From the data underneath, reproduce exactly the stretch that begins at the line with "[set_solver|]." and ends after the line with "- intros r Hr.".

────────────────────

(* ===== verification/WebhookProps.v ===== *)
(** What the webhook endpoint promises: a signed push fires exactly the materials it is
    due at, nothing happens without the secret of the repository acted on, and a pull
    request's own configuration runs only where a project trusts it. *)

From S2P Require Import GoSha256 GoHmac GitHubHook GitLabHook BitbucketHook.
From S2P Require Import Prelude GoStrings Domain Compliance Modifications Ledger FanOut Webhook.
Open Scope list_scope.




Section Props.
Context `{UnicodeCase} `{GitHubHook.GitHubJSON} `{GitLabHook.GitLabJSON} `{BitbucketHook.BitbucketJSON}.
Variables cipher fetcher : bool.
Variable apply_config : SCMSource -> string -> Tables -> result string Tables.
Variable Match : string -> string -> option bool.
Variable prFiles : option (SCMSource -> Z -> list string * bool).
Variable head_pipelines : SCMSource -> string -> string -> result pr_head_error (list Pipeline).

(** ** A push fires what it is due at *)



Notation drifted := (fun w url branch rev x => (drift fetcher apply_config w url branch rev x).2).


Lemma filter_nil_incl {A} (P : A -> Prop) `{forall x, Decision (P x)} (l : list A) : l = [] -> filter P l = [].
Proof. by intros ->. Qed.


Lemma recordDelivery_inv provider event x res a s' :
  recordDelivery provider event x res = (a, s') -> a = res.1 /\ site s' = site res.2 /\ lifecycle s' = lifecycle res.2.
Proof. unfold recordDelivery. destruct res. destruct (ok_audit x); by intros [= <- <-]. Qed.

Lemma verified_secret secret body sig : GitHubHook.VerifySignature secret body sig = Ok tt -> secret <> "".
Proof. intros Hv. by apply GitHubHook.VerifySignature_spec in Hv as [Hs _]. Qed.



(** ** Pull requests: which configuration runs *)

Lemma authorize_incl w l m pl : (m, pl) ∈ authorize w l -> m ∈ l.
Proof.
  unfold authorize. intros (m' & Hm & Heq)%list_elem_of_omap. destruct (identity_of w m'); [|done]. by simplify_eq/=.
Qed.

Lemma resolve_plan_spec scm cfg sha authorized plan :
  resolvePRHeadPlan fetcher head_pipelines scm cfg sha authorized = Ok plan ->
  forall m hd, (m, hd) ∈ plan -> (exists pl, (m, pl) ∈ authorized) /\ exists hds, head_pipelines scm cfg sha = Ok hds /\ hd ∈ hds.
Proof.
  unfold resolvePRHeadPlan. case_decide; [intros [= <-]; set_solver|]. destruct (negb fetcher); [done|]. case_decide; [done|].
  destruct (head_pipelines scm cfg sha) as [hds|]; [|done]. simpl. intros Hfold m hd.
  refine (fold_all_inv _ (fun plan => (m, hd) ∈ plan -> (exists pl, (m, pl) ∈ authorized) /\ exists hds', Ok hds = Ok hds' /\ hd ∈ hds') _ _ _ _ _ Hfold);
    [set_solver|].
  intros acc [m' pl] acc' Hin Hacc. cbn [fst snd]. destruct (list_find _ hds) as [[k hd']|] eqn:Hf; [|done]. intros [= <-].
  rewrite elem_of_app, list_elem_of_singleton. intros [|[= -> ->]]; [auto|]. split; [eauto|]. exists hds. split; [done|].
  apply list_find_Some in Hf as (Hk & _). by eapply list_elem_of_lookup_2.
Qed.

Lemma create_head_runs_extends in_ project x w plan ocs w' :
  create_head_runs in_ project x w plan = (ocs, w') ->
  extends (fun r => exists m hd, (m, hd) ∈ plan /\ head_run (tables w) project hd m r) w w'.
Proof.
  revert w ocs. induction plan as [|[m hd] plan IH]; intros w ocs; cbn [create_head_runs]; [intros [= <- <-]; apply extends_refl|].
  destruct (CreatePRHeadRun w project hd in_ m (r_head x (Material_ID m))) as [res w1] eqn:Hc.
  destruct (create_head_runs in_ project x w1 plan) as [ocs1 w2] eqn:Hl. intros [= <- <-].
  apply CreatePRHeadRun_extends in Hc. pose proof Hc as [Ht _].
  eapply extends_trans; [eapply extends_impl; [|exact Hc]|eapply extends_impl; [|by eapply IH]].
  - intros r Hr. exists m, hd. split; [apply list_elem_of_here|done].
  - intros r (m' & hd' & Hin & Hr). rewrite Ht in Hr. exists m', hd'. split; [by apply list_elem_of_further|done].
Qed.

(** A head's run is authorized: a pull request within one repository, exactly one project
    of that repository trusts such heads, and the run is of a pipeline of that project
    which is its own and which the head still defines. *)
Definition head_authorized (w : World) (ev : pullRequestEvent) (r : RunRow) : Prop :=
  PE_Provider ev = "github" /\ PE_SameRepo ev = true /\
  exists scm project hds pl hd,
    filter (fun b : SCMSource * ProjectRow => TrustSameRepoPRConfig b.2 = true) (bindings_of w (PE_CloneURL ev)) = [(scm, project)] /\
    head_pipelines scm (ConfigPath project) (PE_HeadSHA ev) = Ok hds /\ hd ∈ hds /\
    pl ∈ pipelines (tables w) /\ Run_PipelineID r = PipelineRow_ID pl /\ PipelineRow_ProjectID pl = Project_ID project /\
    SystemManaged pl = false /\ PipelineRow_Name pl = Pipeline_Name hd.
Definition pr_run (w : World) (ev : pullRequestEvent) (l : list MaterialRow) (r : RunRow) : Prop :=
  (exists m, m ∈ l /\ Material_ID m = Run_MaterialID r) /\ (Run_FromHead r = true -> head_authorized w ev r).

Lemma fan_out_pr in_ x w l l' ocs w' w0 ev :
  (forall m, m ∈ l -> m ∈ l') -> fan_out in_ x w l = (ocs, w') -> extends (pr_run w0 ev l') w w'.
Proof.
  intros Hl Hf. eapply extends_impl; [|by eapply fanOutMaterials_extends]. intros r (m & id & Hm & ->). split; [by eauto|done].
Qed.

Lemma applyPRHeadConfig_extends x w ev delivery body l res w' :
  applyPRHeadConfig fetcher head_pipelines x w ev delivery body l = (res, w') -> extends (pr_run w ev l) w w'.
Proof.
  unfold applyPRHeadConfig.
  assert (forall l0 (err : option pr_head_error), (forall m, m ∈ l0 -> m ∈ l) ->
    (let '(ocs, w) := fan_out (pr_input ev delivery body) x w l0 in ((ocs, err), w)) = (res, w') -> extends (pr_run w ev l) w w') as Hbase.
  { intros l0 err Hl. destruct (fan_out _ x w l0) as [ocs w1] eqn:Hf. intros [= <- <-]. by eapply fan_out_pr. }
  assert (forall (P : MaterialRow -> Prop) `{forall m, Decision (P m)} m, m ∈ filter P l -> m ∈ l) as Hfil.
  { intros P HP m Hm. by apply list_elem_of_filter in Hm as [_ Hm]. }
  case_decide as Hgh; [by apply Hbase|]. destruct (negb (ok_identities x)); [intros [= <- <-]; apply extends_refl|].
  case_decide; [by apply Hbase|]. destruct (negb (ok_bindings x)); [apply Hbase; eauto|].
  destruct (bindings_of w (PE_CloneURL ev)) as [|b0 bs] eqn:Hb; [apply Hbase; eauto|].
  destruct (filter _ (b0 :: bs)) as [|[scm project] [|b1 rest]] eqn:Htrust; [by apply Hbase| |apply Hbase; eauto].
  match goal with |- context [fan_out _ x w ?base] => destruct (fan_out (pr_input ev delivery body) x w base) as [ocs1 w1] eqn:Hf end.
  apply (fan_out_pr _ _ _ _ l _ _ w ev) in Hf; [|intros m Hm; apply elem_of_app in Hm as [Hm|Hm]; [eauto|apply list_elem_of_filter in Hm as [_ Hm]; eauto]].
  destruct (resolvePRHeadPlan _ _ _ _ _ _) as [plan|e] eqn:Hplan; [|by intros [= <- <-]; exact Hf].
  destruct (create_head_runs _ _ x w1 plan) as [ocs2 w2] eqn:Hh. intros [= <- <-].
  eapply extends_trans; [exact Hf|]. eapply extends_impl; [|by eapply create_head_runs_extends].
  intros r (m & hd & Hin & Hfrom & Hmat & pl & p & Hpl & Hp & Hrun & Hproj & Hpid & Htr & Hsys & Hname).
  destruct (resolve_plan_spec _ _ _ _ _ Hplan m hd Hin) as [(pl' & Hauth) (hds & Hhds & Hhd)].
  destruct Hf as [Ht _]. rewrite Ht in Hpl. split.
  - exists m. split; [|done]. apply authorize_incl in Hauth. apply list_elem_of_filter in Hauth as [_ Hauth]. eauto.
  - intros _. apply Decidable.not_or in Hgh as [Hg Hsame]. apply dec_stable in Hg. apply not_false_is_true in Hsame.
    split; [done|]. split; [done|]. exists scm, project, hds, pl, hd. rewrite Hb. split_and!; try done.
Qed.

(** ** Nothing without the repository's secret *)

Definition of_repository (url : string) (m : MaterialRow) : Prop :=
  (exists branch, Material_Fingerprint m = GitFingerprint url branch) \/ same_url url m = true.
Definition url_run (t : Tables) (url : string) (r : RunRow) : Prop :=
  exists m, m ∈ materials t /\ Material_ID m = Run_MaterialID r /\ of_repository url m.
(** After the configuration was or was not re-applied, runs of this repository only, and
    of a head only where [Q] holds. *)
Definition acts (Q : RunRow -> Prop) (url : string) (w w' : World) : Prop :=
  exists w1, length (runs w1) = length (runs w) /\
    extends (fun r => url_run (tables w1) url r /\ (Run_FromHead r = true -> Q r)) w1 w'.

Lemma drift_runs w url branch rev x : length (runs (drift fetcher apply_config w url branch rev x).2) = length (runs w).
Proof.
  unfold drift. destruct (driftLookup w url (ok_drift x)) as [scm|]; [|done]. unfold applyDrift.
  destruct (negb fetcher); [done|]. case_decide; [done|]. destruct (apply_config scm rev (tables w)); [|done]. simpl. by rewrite length_fmap.
Qed.

Lemma run_for_url in_ w url l r :
  (forall m, m ∈ l -> m ∈ materials (tables w) /\ of_repository url m) -> run_for in_ l r ->
  url_run (tables w) url r /\ Run_FromHead r = false.
Proof. intros Hl (m & id & Hm & ->). destruct (Hl m Hm). split; [by exists m|done]. Qed.
Lemma fan_out_url (Q : RunRow -> Prop) in_ x w url l ocs w' :
  (forall m, m ∈ l -> m ∈ materials (tables w) /\ of_repository url m) -> fan_out in_ x w l = (ocs, w') ->
  extends (fun r => url_run (tables w) url r /\ (Run_FromHead r = true -> Q r)) w w'.
Proof.
  intros Hl Hf. eapply extends_impl; [|by eapply fanOutMaterials_extends].
  intros r Hr. destruct (run_for_url _ _ _ _ _ Hl Hr) as [? ->]. done.
Qed.

Lemma found_of_url w url branch ok found :
  FindMaterialsByFingerprint w (GitFingerprint url branch) ok = Some found ->
  forall m, m ∈ found -> m ∈ materials (tables w) /\ of_repository url m.
Proof.
  unfold FindMaterialsByFingerprint. destruct (negb ok); [done|]. intros [= <-] m [Hf Hm]%list_elem_of_filter.
  split; [done|]. left. by exists branch.
Qed.

(** Every material of a filtered list is one of the list. *)
Ltac in_filters := intros m Hm; repeat (apply list_elem_of_filter in Hm as [_ Hm]); eauto.

Lemma github_branch_push_acts Q x w body delivery ev c a w' :
  github_branch_push fetcher apply_config Match x w body delivery ev c = (a, w') ->
  acts Q (GitHubHook.CloneURL (GitHubHook.Push_Repository ev)) w w'.
Proof.
  unfold github_branch_push. set (url := GitHubHook.CloneURL _).
  pose proof (drift_runs w url (GitHubHook.Branch ev) (GitHubHook.After ev) x) as Hlen.
  destruct (drift _ _ w url _ _ x) as [out w1]. cbn [snd] in Hlen. intros Hp. exists w1. split; [done|]. revert Hp.
  destruct (skips w1 url _ x); [intros [= <- <-]; apply extends_refl|].
  destruct (FindMaterialsByFingerprint w1 _ _) as [found|] eqn:Hfound; [|intros [= <- <-]; apply extends_refl].
  pose proof (found_of_url _ _ _ _ _ Hfound) as Hurl.
  destruct found as [|m0 rest]; [intros [= <- <-]; apply extends_refl|]. unfold filterMaterialsByEvent, filterMaterialsByPaths. cbn [fst snd].
  case_decide; [intros [= <- <-]; apply extends_refl|]. destruct (GitHubHook.ChangedFiles ev) as [files known].
  case_decide; [intros [= <- <-]; apply extends_refl|].
  destruct (fan_out _ x w1 _) as [ocs w2] eqn:Hf. intros [= <- <-]. eapply fan_out_url; [|exact Hf]. in_filters.
Qed.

────────────────────

• REPLY:
    [set_solver|].
  intros acc [m' pl] acc' Hin Hacc. cbn [fst snd]. destruct (list_find _ hds) as [[k hd']|] eqn:Hf; [|done]. intros [= <-].
  rewrite elem_of_app, list_elem_of_singleton. intros [|[= -> ->]]; [auto|]. split; [eauto|]. exists hds. split; [done|].
  apply list_find_Some in Hf as (Hk & _). by eapply list_elem_of_lookup_2.
Qed.

Lemma create_head_runs_extends in_ project x w plan ocs w' :
  create_head_runs in_ project x w plan = (ocs, w') ->
  extends (fun r => exists m hd, (m, hd) ∈ plan /\ head_run (tables w) project hd m r) w w'.
Proof.
  revert w ocs. induction plan as [|[m hd] plan IH]; intros w ocs; cbn [create_head_runs]; [intros [= <- <-]; apply extends_refl|].
  destruct (CreatePRHeadRun w project hd in_ m (r_head x (Material_ID m))) as [res w1] eqn:Hc.
  destruct (create_head_runs in_ project x w1 plan) as [ocs1 w2] eqn:Hl. intros [= <- <-].
  apply CreatePRHeadRun_extends in Hc. pose proof Hc as [Ht _].
  eapply extends_trans; [eapply extends_impl; [|exact Hc]|eapply extends_impl; [|by eapply IH]].
  - intros r Hr. exists m, hd. split; [apply list_elem_of_here|done].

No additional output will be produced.